WHAT IS REQUIRED
Below are the records. Retype exactly the lines between the lines holding "assert_that ((err =?" and "mret (pt_cslot ⊞[seL4_WordBits] 1, addr", inclusive.

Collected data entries
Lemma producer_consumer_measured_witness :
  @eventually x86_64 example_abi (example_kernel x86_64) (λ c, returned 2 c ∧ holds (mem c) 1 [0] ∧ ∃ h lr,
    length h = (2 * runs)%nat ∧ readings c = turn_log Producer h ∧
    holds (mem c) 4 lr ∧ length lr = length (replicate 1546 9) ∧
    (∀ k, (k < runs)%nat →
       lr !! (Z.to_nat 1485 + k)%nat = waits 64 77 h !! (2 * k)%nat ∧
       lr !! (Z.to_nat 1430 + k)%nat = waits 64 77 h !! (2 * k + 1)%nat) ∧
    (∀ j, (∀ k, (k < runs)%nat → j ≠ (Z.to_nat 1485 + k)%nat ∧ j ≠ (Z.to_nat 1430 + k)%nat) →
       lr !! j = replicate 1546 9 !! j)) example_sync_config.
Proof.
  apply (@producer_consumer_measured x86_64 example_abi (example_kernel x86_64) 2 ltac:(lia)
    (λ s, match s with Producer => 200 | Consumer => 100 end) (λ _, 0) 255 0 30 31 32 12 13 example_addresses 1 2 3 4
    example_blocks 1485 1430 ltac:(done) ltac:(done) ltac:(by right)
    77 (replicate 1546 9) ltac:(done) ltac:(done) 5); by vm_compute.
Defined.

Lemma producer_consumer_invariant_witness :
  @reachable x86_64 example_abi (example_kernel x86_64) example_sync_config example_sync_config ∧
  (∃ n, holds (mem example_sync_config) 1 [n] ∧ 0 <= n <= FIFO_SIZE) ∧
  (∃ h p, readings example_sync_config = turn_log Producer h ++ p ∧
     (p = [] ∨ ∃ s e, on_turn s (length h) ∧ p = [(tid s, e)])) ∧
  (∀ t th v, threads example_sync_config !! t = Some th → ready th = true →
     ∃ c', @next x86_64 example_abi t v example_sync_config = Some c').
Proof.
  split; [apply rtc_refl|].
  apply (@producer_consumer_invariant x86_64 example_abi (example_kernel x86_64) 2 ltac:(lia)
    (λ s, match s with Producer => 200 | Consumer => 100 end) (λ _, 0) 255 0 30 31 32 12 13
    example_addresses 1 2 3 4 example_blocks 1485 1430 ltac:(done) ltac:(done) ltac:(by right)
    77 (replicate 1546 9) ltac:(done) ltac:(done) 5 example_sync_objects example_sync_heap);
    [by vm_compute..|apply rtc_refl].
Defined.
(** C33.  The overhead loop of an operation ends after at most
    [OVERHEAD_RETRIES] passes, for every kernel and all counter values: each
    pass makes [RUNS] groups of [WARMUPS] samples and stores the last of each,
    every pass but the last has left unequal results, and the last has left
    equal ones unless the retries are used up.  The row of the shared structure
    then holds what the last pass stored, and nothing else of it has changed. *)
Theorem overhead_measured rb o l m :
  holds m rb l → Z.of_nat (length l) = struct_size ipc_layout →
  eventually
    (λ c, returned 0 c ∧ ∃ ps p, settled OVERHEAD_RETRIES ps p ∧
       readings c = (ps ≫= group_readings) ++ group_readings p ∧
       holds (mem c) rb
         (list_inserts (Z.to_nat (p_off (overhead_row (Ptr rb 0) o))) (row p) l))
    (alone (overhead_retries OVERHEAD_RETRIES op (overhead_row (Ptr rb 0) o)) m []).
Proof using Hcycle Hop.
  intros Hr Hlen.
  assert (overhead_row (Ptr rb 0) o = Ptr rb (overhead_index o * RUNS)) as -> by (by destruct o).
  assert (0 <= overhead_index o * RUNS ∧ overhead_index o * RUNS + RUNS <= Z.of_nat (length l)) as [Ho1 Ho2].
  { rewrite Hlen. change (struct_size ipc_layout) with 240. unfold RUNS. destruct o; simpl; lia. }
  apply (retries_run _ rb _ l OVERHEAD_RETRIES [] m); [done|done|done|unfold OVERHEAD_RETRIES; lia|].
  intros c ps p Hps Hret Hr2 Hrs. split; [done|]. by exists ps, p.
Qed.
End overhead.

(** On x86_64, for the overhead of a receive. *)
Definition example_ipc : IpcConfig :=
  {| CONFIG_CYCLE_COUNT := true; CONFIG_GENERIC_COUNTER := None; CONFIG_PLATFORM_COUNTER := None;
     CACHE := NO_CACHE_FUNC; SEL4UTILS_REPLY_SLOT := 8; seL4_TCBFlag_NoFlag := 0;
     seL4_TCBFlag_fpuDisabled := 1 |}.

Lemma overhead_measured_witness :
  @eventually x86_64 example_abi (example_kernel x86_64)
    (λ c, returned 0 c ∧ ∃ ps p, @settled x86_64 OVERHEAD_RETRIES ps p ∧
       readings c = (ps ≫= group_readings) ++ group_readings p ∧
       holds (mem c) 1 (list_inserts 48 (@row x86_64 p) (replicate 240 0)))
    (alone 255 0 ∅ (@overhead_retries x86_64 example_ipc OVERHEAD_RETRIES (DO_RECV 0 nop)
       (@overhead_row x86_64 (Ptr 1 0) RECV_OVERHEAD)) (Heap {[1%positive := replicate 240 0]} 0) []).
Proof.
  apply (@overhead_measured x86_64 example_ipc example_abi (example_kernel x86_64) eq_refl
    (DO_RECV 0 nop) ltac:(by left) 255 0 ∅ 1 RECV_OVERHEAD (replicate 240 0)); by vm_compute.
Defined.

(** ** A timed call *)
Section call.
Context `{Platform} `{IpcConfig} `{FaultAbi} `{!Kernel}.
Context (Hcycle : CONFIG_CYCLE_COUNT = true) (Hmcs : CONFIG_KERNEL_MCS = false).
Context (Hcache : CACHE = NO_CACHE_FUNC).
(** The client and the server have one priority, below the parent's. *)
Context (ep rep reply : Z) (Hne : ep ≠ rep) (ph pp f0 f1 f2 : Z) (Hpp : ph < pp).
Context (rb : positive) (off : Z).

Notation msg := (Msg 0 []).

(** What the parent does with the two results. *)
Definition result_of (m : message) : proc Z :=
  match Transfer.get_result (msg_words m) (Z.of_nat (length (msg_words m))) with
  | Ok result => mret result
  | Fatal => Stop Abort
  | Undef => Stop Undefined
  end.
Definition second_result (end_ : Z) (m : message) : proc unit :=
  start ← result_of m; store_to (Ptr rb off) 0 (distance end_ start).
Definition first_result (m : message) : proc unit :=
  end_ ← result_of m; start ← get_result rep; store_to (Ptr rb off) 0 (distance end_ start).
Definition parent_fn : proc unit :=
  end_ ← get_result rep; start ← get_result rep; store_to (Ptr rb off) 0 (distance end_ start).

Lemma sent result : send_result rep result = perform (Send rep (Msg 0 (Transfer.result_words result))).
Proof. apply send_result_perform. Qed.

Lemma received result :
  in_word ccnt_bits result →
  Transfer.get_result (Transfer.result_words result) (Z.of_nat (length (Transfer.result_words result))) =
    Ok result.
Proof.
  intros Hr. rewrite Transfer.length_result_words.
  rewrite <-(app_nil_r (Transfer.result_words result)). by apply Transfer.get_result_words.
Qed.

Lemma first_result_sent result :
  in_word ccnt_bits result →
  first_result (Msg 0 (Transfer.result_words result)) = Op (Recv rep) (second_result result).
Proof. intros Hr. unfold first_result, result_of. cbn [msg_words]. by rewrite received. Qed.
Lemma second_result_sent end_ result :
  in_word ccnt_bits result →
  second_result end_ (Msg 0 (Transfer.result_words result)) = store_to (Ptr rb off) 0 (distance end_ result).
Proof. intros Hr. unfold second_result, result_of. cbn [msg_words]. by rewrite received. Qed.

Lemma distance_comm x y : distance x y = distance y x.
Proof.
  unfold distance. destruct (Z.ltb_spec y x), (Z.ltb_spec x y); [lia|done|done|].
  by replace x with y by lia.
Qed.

--

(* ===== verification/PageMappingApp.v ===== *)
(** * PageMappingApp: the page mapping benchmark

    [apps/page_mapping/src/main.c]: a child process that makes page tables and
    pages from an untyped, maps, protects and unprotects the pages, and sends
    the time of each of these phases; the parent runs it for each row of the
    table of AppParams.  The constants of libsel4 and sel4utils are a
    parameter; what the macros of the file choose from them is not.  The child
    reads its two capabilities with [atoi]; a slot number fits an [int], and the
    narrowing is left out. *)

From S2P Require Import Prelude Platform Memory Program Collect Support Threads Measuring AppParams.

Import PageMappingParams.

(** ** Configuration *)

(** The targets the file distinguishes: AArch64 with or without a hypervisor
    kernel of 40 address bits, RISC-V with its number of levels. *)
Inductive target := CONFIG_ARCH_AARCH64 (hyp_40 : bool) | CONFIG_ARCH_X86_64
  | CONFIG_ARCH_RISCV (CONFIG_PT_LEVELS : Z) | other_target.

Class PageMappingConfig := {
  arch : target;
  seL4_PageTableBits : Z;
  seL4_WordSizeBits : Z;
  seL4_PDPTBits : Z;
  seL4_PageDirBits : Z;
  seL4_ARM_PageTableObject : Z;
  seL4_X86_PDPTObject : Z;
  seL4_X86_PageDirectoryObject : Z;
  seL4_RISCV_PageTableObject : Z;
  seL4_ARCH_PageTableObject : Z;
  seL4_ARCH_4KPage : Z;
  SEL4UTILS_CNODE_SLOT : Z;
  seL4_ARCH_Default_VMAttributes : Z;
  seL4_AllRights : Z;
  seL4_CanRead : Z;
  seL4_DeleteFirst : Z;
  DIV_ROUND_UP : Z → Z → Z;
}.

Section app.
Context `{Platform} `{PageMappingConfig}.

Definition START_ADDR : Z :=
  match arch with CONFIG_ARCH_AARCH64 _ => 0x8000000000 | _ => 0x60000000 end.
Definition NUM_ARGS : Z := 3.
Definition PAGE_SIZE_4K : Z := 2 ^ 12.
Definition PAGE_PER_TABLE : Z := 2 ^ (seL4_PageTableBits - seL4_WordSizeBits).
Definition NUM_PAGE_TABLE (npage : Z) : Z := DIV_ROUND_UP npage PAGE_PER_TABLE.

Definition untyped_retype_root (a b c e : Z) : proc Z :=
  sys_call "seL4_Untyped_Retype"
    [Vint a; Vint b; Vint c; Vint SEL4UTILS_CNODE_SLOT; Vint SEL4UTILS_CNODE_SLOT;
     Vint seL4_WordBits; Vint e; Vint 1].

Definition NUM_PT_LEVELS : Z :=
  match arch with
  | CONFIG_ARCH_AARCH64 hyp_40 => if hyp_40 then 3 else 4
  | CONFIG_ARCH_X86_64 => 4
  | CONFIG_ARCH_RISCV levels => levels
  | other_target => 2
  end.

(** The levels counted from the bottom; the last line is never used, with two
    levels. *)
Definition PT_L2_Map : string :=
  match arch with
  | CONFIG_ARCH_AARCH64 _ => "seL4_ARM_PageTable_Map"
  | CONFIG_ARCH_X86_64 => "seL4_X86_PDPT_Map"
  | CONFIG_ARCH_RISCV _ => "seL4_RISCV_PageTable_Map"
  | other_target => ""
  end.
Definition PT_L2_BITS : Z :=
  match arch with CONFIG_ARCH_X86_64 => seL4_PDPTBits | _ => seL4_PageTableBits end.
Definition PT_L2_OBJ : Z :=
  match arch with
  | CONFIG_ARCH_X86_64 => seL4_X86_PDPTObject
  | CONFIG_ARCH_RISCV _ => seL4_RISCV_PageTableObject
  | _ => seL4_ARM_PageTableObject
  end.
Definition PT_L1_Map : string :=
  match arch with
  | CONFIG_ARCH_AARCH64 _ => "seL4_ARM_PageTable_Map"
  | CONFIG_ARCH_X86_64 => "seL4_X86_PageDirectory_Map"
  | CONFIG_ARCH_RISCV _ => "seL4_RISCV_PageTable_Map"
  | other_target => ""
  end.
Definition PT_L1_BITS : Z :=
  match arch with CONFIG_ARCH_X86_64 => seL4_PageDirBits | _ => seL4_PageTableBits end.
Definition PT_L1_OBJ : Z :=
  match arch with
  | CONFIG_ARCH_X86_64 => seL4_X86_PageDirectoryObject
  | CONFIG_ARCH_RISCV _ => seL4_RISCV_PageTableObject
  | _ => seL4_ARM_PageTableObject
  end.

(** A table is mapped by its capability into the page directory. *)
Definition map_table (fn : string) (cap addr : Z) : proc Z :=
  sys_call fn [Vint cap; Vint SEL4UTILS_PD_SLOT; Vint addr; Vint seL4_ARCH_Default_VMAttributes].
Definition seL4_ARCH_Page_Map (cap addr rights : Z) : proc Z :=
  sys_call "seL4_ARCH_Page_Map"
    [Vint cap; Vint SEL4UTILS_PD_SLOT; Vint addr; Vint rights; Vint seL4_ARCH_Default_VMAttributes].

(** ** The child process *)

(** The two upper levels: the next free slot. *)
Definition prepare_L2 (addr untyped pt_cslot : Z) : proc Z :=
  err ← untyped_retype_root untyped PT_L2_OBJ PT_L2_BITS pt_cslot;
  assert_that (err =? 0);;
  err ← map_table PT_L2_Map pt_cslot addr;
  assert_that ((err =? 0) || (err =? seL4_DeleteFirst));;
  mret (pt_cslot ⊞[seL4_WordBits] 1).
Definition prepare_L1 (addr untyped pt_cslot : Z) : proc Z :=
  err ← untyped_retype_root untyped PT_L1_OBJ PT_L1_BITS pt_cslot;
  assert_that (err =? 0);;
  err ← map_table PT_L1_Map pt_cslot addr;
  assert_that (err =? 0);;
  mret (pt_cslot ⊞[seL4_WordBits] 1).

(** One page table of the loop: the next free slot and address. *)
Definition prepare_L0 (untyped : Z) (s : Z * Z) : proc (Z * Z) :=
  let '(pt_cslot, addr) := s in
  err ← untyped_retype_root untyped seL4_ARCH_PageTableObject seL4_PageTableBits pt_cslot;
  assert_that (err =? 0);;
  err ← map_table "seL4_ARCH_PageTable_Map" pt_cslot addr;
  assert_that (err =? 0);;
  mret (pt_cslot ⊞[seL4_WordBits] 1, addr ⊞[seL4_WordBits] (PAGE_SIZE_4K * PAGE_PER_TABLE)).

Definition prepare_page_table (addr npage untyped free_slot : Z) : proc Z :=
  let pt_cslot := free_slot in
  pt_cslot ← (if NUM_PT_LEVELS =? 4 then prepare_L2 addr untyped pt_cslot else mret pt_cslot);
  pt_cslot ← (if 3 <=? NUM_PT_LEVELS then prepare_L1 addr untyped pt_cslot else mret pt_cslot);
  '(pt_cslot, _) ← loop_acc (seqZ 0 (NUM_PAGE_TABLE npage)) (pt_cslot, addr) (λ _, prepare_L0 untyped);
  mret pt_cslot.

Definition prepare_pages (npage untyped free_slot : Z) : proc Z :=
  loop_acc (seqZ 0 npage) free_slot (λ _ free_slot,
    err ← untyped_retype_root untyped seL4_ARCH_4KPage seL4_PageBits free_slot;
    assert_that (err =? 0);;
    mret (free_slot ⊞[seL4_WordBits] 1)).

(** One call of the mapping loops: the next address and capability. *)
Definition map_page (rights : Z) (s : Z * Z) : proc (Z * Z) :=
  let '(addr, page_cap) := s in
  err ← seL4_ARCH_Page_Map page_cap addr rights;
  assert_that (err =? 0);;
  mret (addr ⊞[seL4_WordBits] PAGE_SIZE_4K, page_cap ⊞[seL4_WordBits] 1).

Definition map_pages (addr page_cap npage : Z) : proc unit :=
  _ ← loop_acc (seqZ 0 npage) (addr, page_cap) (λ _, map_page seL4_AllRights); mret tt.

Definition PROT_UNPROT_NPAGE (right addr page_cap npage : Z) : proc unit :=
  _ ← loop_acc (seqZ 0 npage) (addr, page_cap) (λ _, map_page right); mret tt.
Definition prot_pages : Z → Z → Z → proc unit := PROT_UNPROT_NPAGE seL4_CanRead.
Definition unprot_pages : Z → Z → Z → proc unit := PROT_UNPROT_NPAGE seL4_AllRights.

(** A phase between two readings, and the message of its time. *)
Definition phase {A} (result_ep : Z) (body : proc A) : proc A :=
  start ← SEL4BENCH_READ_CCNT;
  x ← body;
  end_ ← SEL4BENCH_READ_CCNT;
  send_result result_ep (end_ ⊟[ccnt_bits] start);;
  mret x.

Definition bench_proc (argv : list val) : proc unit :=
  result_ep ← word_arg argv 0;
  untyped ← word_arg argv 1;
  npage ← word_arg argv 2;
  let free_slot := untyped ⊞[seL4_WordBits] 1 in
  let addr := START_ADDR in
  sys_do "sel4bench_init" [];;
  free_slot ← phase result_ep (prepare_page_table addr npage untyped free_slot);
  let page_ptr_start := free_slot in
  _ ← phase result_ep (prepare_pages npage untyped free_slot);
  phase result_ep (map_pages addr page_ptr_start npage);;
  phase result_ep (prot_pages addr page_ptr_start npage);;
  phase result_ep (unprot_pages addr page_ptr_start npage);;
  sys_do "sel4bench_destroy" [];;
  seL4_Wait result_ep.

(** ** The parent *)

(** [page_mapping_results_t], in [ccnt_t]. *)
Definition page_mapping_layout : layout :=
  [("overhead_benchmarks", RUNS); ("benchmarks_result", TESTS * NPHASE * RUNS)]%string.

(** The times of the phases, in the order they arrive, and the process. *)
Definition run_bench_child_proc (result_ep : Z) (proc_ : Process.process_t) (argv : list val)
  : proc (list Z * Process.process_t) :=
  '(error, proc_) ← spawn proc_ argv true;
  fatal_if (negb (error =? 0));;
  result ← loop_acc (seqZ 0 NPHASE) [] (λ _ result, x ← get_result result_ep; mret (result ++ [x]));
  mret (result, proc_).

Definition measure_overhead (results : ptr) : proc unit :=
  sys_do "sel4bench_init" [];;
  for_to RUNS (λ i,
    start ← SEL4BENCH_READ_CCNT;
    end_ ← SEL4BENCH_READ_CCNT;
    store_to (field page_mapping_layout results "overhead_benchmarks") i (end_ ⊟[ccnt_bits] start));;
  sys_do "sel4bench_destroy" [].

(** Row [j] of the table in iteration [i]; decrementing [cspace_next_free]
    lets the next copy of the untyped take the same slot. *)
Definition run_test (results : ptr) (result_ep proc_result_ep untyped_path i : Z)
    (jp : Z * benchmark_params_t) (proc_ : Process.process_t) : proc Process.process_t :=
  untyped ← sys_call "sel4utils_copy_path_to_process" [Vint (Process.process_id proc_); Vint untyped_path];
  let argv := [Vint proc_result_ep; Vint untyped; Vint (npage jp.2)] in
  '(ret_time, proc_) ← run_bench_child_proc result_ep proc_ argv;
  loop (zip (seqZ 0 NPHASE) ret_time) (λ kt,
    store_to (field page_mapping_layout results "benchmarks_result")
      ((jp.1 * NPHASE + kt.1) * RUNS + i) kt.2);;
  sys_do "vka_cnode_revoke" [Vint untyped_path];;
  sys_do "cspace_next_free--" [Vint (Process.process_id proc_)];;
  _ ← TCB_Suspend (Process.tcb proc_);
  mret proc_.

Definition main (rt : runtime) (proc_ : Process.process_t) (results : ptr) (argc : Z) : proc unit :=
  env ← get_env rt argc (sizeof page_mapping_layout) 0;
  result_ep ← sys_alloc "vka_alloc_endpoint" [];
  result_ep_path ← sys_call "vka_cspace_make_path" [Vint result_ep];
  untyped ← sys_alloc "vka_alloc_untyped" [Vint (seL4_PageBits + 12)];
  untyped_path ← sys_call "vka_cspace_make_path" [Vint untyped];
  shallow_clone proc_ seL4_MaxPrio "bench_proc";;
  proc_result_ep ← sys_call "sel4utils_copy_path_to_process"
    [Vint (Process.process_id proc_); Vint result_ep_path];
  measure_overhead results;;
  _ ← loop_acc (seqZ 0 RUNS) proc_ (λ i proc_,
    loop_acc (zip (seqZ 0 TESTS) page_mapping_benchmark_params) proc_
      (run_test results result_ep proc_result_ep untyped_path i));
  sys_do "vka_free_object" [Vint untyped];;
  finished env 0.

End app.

ANSWER TO THIS PROBLEM
  assert_that ((err =? 0) || (err =? seL4_DeleteFirst));;
  mret (pt_cslot ⊞[seL4_WordBits] 1).
Definition prepare_L1 (addr untyped pt_cslot : Z) : proc Z :=
  err ← untyped_retype_root untyped PT_L1_OBJ PT_L1_BITS pt_cslot;
  assert_that (err =? 0);;
  err ← map_table PT_L1_Map pt_cslot addr;
  assert_that (err =? 0);;
  mret (pt_cslot ⊞[seL4_WordBits] 1).

(** One page table of the loop: the next free slot and address. *)
Definition prepare_L0 (untyped : Z) (s : Z * Z) : proc (Z * Z) :=
  let '(pt_cslot, addr) := s in
  err ← untyped_retype_root untyped seL4_ARCH_PageTableObject seL4_PageTableBits pt_cslot;
  assert_that (err =? 0);;
  err ← map_table "seL4_ARCH_PageTable_Map" pt_cslot addr;
  assert_that (err =? 0);;
  mret (pt_cslot ⊞[seL4_WordBits] 1, addr ⊞[seL4_WordBits] (PAGE_SIZE_4K * PAGE_PER_TABLE)).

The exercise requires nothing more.